作問採点技術の進化によって、優秀な上位5%層を初学150hでスラスラ合格させる自信をつけた試験委員。そして次に注目するのは、昨年8割ガチャ不合格の憂き目に遭った、受験2年目組の底上げです。
当試験でよく見かける「リベンジ君」とは、1980年生まれの松坂大輔と同世代で現44歳になり、試験の合格対象年齢から外れた人生下り坂層。間違ってもそっちに踏み出さないよう、ペルソナを詳細化して注意します。
【生成AIが作成した、リベンジ世代のペルソナ】
①年齢 43歳(1980年生まれ)
②学歴 1999年 春、東京都内の進学校を卒業(野球部副キャプテン)
③職業 中堅IT企業 プロジェクトマネージャー
④家族構成 妻・子ども2人
⑤性格 負けず嫌い、再挑戦志向、計画的
⑥価値観 効率第一・ワークライフバランス重視、チームワークを尊重
⑦趣味 草野球(同窓会チーム)、筋トレ
⑧一言キャッチフレーズ 「チームに敗北は許さない、常にリベンジ!」
【解像度の高い理想版】受験2年目の6月施策 / 2次答案の具体・再現・実行可能性
日曜の試合の度にビールで乾杯し、そろそろ突き出たお腹を気にし始めた草おじさんに、万年ストーカーの如くリベンジされては試験委員もたまらない。そこで隣の草リベンジと真逆を目指す、現代アーバン型の合格スタイルを考えます。
「リベンジ」が合言葉と化した氷河期世代は、何かの不満をやたら試験にぶつけがち。ところがデジタル時代の世間と試験は、そんなアナクロ根性論の遥か先な。

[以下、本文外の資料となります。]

(* ===== verification/SigPost.v ===== *)
(** What psignal, kill and issig do to the processes and their queues: they never
    panic on a well-formed state, leave one, and move the process as the signal
    says. *)
From stdpp Require Import base numbers list strings.
From Stdlib Require Import ZArith Lia.
From S2P Require Import Prelude Proc RunQueue KernSynch KernSig.

Module SigPost.
Import Proc RunQueue KernSynch KernSig.

(** ** Changes the queues do not see *)

(** Who a process is, and whether its sleep can be interrupted. *)
Definition ident (p : proc) : nat * nat * Z * Z * Z * Z := (p_pptr p, p_pgrp p, p_uid p, p_ruid p, p_ppid p, p_pid p).
Definition kin (p p' : proc) : Prop :=
  ident p' = ident p /\ has (p_flag p') SSINTR = has (p_flag p) SSINTR /\ has (p_flag p') SSYS = has (p_flag p) SSYS.

(** The scheduler sees no difference, but for the priority of a process that is
    on no run queue. *)
Definition tame (p q : proc) : Prop :=
  p_link q = p_link p /\ p_rlink q = p_rlink p /\ p_wchan q = p_wchan p /\ p_slptime q = p_slptime p /\ p_stat q = p_stat p /\
  loaded q = loaded p /\ (p_pri q = p_pri p \/ p_rlink p = PNULL /\ 0 <= p_pri q <= 127) /\ (-20 <= p_nice p <= 20 -> -20 <= p_nice q <= 20) /\ kin p q.

Lemma tame_refl p : tame p p.
Proof. unfold tame. splits; try done. by left. Qed.

Lemma kin_trans p q r : kin p q -> kin q r -> kin p r.
Proof. intros (A1 & A2 & A3) (B1 & B2 & B3). unfold kin. splits; congruence. Qed.

Lemma tame_trans p q r : tame p q -> tame q r -> tame p r.
Proof.
  intros (A1 & A2 & A3 & A4 & A5 & A6 & A7 & A8 & A9) (B1 & B2 & B3 & B4 & B5 & B6 & B7 & B8 & B9). unfold tame.
  splits; try congruence; [|tauto|by eapply kin_trans]. destruct B7 as [B7|[B7 B11]]; [|right; split; [congruence|done]].
  destruct A7 as [A7|[A7 A11]]; [left; congruence|right; split; [done|lia]].
Qed.

Lemma tame_stays p q : tame p q -> stays p q.
Proof.
  intros (A1 & A2 & A3 & A4 & A5 & A6 & A7 & A8 & A9). unfold stays. rewrite A1, A2, A3, A4. splits; try done.
  - destruct A7 as [->|[? _]]; [by right|by left].
  - intros H. destruct A7 as [->|[_ ?]]; lia.
Qed.

Section states.
Variable w : pstat -> Prop.
Hypothesis w_sleep : ~ w SSLEEP.
(** Dropping the signal found leaves the others wanted, and none below it. *)
Lemma issig_loop_ok : forall fuel k st u d i p, taker st u d i p -> 1 <= k <= 32 -> 33 <= Z.of_nat fuel + k ->
  (forall t, 1 <= t < k -> mem (wanted p) t = false) ->
  exists r st', issig_loop runout_addr proc_addr fuel st u d i = Ret (r, st') /\ issig_post u d i p r st'.
Proof.
  induction fuel as [|fuel IH]; intros k st u d i p HT Hk Hf Hlow; [lia|]. cbn [issig_loop].
  destruct (issig_round_ok st u d i p HT) as (r & st1 & -> & H1). bind.
  destruct r as [|s|a]; [|by eexists _, st1..]. destruct H1 as (Hw & Hcu & HT1).
  destruct (wanted_ffs p (k_pending _ _ _ _ _ HT) Hw) as (Hs & Hm & Hl). set (s := ffs (wanted p)) in *. clearbody s.
  assert (Hge : k <= s).
  { destruct (Z.le_gt_cases k s) as [|Hlt]; [done|]. rewrite Hlow in Hm by lia. done. }
  destruct (IH (s + 1) st1 u d i _ HT1) as (r & st' & E1 & E2); [lia|lia| |exists r, st'; split; [exact E1|exact (post_drop _ _ _ _ s _ _ ltac:(lia) Hcu E2)]].
  intros t Ht. rewrite wanted_drop by lia.
  destruct (Z.eqb_spec s t) as [->|Hne]; [by rewrite andb_false_r|]. by rewrite Hl by lia.
Qed.

Variable procxmt : kst -> nat -> outcome (bool * kst).

(** The requests of a tracing parent that leave the process as issig needs it: it
    is the running process still, and the signal left for it is one of 0 to 31. *)
Definition procxmt_ok (u : user) (d : ids) (st : kst) (i : nat) : Prop :=
  exists go st' p', procxmt st i = Ret (go, st') /\ taker st' u d i p' /\ 0 <= p_xstat p' < 32.

Lemma issig_ok st u d p : taker st u d (u_procp st) p ->
  exists r st', issig runout_addr proc_addr st u d = Ret (r, st') /\ issig_post u d (u_procp st) p r st'.
Proof. intros HT. apply (issig_loop_ok 33 1 _ _ _ _ _ HT); lia. Qed.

| ①試験が好む3つの提案 | ②好まれる背景 | ③落としたくなるクソ答案 |
|---|---|---|
| 具体性:与件の数値や固有名詞、状況設定を引用し、どの採点者が見ても同じイメージを描ける記述があるか。 | 具体性・再現性・実現可能性が揃う答案は実務に役立つ提案力を示すため、試験が合格させたいペルソナに一致します。 | 一般論:企業固有の課題や状況を無視した「お決まりのフレーズ」では、事例企業に適用できず得点対象外となる。 |
| 再現性:提案手順がステップ化され、個人の努力や頑張りに依存せずに自社で実行可能な構成になっているか。 | 定量的な引用、手順の明示、制約への配慮という3軸で採点すれば、受験者間のバラつきが減り、試験の公平性を高めます。 | 抽象論:「市場拡大が重要」「コスト削減が必要」など漠然とした表現だけでは、加点3要素のいずれも満たさず“薄い答案”に終わる。 |
| 実行可能性:与件企業の人的リソース・予算・市場環境を踏まえ、過度に理想論でなく現実的な計画か。 | 受験生が具体的・再現的・実現的な答案作成を目指すことで、実務力に直結する試験としての評価を高めます。 | 時間切れの殴り書き:思考整理や構成ができず、事例文との整合性・論理の一貫性が失われた答案には、採点する気持ちすらなくなる。 |
道端の余計なウンコノウハウをうっかり踏むより生成AIを適切に活用する方が、採点者好みな答案の具体性・再現性・実行可能性を素早く高める。そして生成AIを使うことで、「2年目の6月にどうアクション?」を以下の通り具体性・再現性の高い施策に出来ます。
Step-1:「2次」より「1次」、2次データより1次データ重視
生成AIが提案する最も賢い2年目勉とは、まず「正解が1つに決まる」Ⅳの高度な計算練習で認知負荷を高める。次いで「事例Ⅰ~Ⅲ」について、どうやって8割落とすのか、なぜふぞで2割も受かるかを自力で仮説検証することです。
Step-2:生成AIを使った文章訓練
このドリルの問題点は、「AIの誤り(ハルシネーション)がわからない」とき。その時は上位5%のエラー検知力の源泉である、「1次」の嘘つき4択マークの正文化から再スタートです。
Step-3:1級意思決定会計で認知負荷UP
受験2年目のうっかり勉が多浪直結なのは、答を覚えてしまうと→毎年答が変わるから。そして「正解と正しい解き方が必ず1つに決まるⅣ」を活用せず、「Ⅰ~Ⅲ」のベテ勉ばかりに勤しむと、隣の万年8割ループが確定します。
今日のまとめ
今日のAI提案は、あえて「隣のD社が決してパクってこない内容で」のプロンプトを足したもの。ワンチャン150hで2割も受かるクソガチャ試験に今月このリソースをつぎ込むかは、あなたの【実現可能性】の判断次第です。